UNION ALL
is literally one of the cheapest operations that exists in SQL Server. It simply takes the result sets from each candidate query and concatenates the results. UNION
is different, it needs to perform a DISTINCT
sort, but if you are using UNION ALL
then I can guarantee you that the concatenation itself is not the problem.
There are a few reasons why your query might be performing poorly:
The underlying queries being concatenated are inefficient, due to poor indexing or other factors. Post the execution plan.
You're applying the UNION ALL
before the predicates, i.e. assuming that UNION ALL
obeys the distributive law (it doesn't). This turns a simple post-concatenation into a table concatenation and very expensive table scan.
The plan itself is not slow, but you are selecting a huge number of results. If so, then there's not much you can do other than to try to limit the result size (normalize?).

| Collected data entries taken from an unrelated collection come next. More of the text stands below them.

Lemma is_expired_later e t path fs :
  is_expired e path fs = true → fs_now e ≤ t → is_expired (quiet t) path fs = true.
Proof.
  unfold is_expired. simpl. destruct (fails e ReadSidecar); [done|].
  destruct (files fs !! path) as [bytes|]; [|done].
  destruct (from_utf8 _ ≫= _) as [secs|]; [|done]. rewrite !Z.leb_le.
  intros H Ht. pose proof (unix_secs_mono _ _ Ht). lia.
Qed.

Lemma is_expired_honest e path fs :
  fs_honest e → is_expired e path fs = is_expired (quiet (fs_now e)) path fs.
Proof. intros He. unfold is_expired. by rewrite He. Qed.

(** Evicting an expired entry shows to nobody. *)
Lemma evict_frame e key fs k t :
  fs_sound fs → key_valid key → key_valid k → is_expired e (sidecar key) fs = true →
  fs_now e ≤ t → fs_live (fs_delete base_path e key fs).2 t k = fs_live fs t k.
Proof.
  intros Hs Hkey Hk Hexp Ht. destruct (delete_spec e key fs Hs Hkey) as (_ & Hrest & Hgone & _).
  destruct (decide (k = key)) as [->|Hne].
  - destruct Hgone as [->|Hgone]; [done|]. unfold fs_live. rewrite Hgone.
    rewrite (is_expired_later e t _ _ Hexp Ht). by destruct (files fs !! resolve key).
  - apply live_frame. intros p Hp. apply Hrest. by eapply own_path_other.
Qed.

(** What a read sees of a key whose data and sidecar are known. *)
Lemma stored_live now ttl fs key data t :
  0 ≤ now → 0 ≤ t → (∀ d, ttl = Some d → 0 ≤ d ∧ now + d < time_end) →
  files fs !! resolve key = Some data → files fs !! sidecar key = sidecar_content now ttl →
  (kept_for now ttl t → fs_live fs t key = Some data)
  ∧ (lapsed_by now ttl t → fs_live fs t key = None).
Proof.
  intros Hnow Ht Httl Hdata Hside. unfold fs_live, is_expired. rewrite Hdata. simpl.
  rewrite Hside. destruct ttl as [d|]; [|done]. simpl.
  destruct (Httl d eq_refl) as [Hd Hend]. unfold checked_add_time.
  rewrite (proj2 (Z.ltb_lt _ _)) by done. rewrite (proj2 (Z.ltb_ge (now + d) 0)) by lia.
  pose proof (unix_secs_spec (now + d) ltac:(lia)) as Hn. pose proof (unix_secs_spec t Ht) as Hts.
  assert (Hdiv : (now + d) / second = unix_secs (now + d))
    by (unfold unix_secs; by rewrite (proj2 (Z.ltb_ge (now + d) 0)) by lia).
  rewrite Hdiv, sidecar_text.
  2: { unfold in_uint, u64_max, time_end, second in *. lia. }
  unfold second in *.
  destruct (Z.leb_spec (unix_secs (now + d)) (unix_secs t)); (split; intros; [try done; lia|done || lia]).
Qed.
Lemma fs_upload_frame e key ct data ttl fs :
  fs_sound fs → key_valid key →
  let fs' := (fs_upload canonicalize base_path e key ct data ttl fs).2 in
  fs_sound fs' ∧ ∀ k t, key_valid k → k ≠ key → fs_live fs' t k = fs_live fs t k.
Proof.
  intros Hs Hkey. unfold fs_upload. destruct (upload_publish _ _ e key data fs) as [r fs1] eqn:Hpub.
  apply publish_spec in Hpub as (Hs1 & Hrest & Hok & _); [|done..].
  assert (Hframe1 : ∀ k t, key_valid k → k ≠ key → fs_live fs1 t k = fs_live fs t k).
  { intros k t Hk Hne. apply live_frame. intros p Hp.
    pose proof (upload_path_other key k p Hkey Hk Hne Hp) as Hup.
    apply Hrest; [intros ->; apply Hup; by left; left|].
    intros dir e' name ->. apply Hup. right. by eexists _, _, _. }
  destruct r as [[]|err]; [|by split]. destruct (Hok eq_refl) as [_ Hb].
  destruct (expiry_spec e key ttl fs1 Hs1 Hb Hkey) as (Hs2 & Hrest2 & _). split; [done|].
  intros k t Hk Hne. simpl. rewrite <- Hframe1 by done. apply live_frame. intros p Hp.
  apply Hrest2. left. by eapply upload_path_other.
Qed.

Edit - I just reread the question and noticed this line:
We do a union all of the similar data inside a view
The problem is definitely #2 - what you're essentially doing is concatenating the entire tables and then applying predicates, which destroys any chance the optimizer might have had of effectively using any indexes on the underlying tables. Every query will end up as 5 expensive table scans.
The only way you're going to solve this is by either materializing the view (which you say you can't do) or getting rid of it and substituting a stored procedure or UDF. You need to treat individual tables individually for best performance; concatenating them all together and trying to query against the concatenated results will always be (very) slow.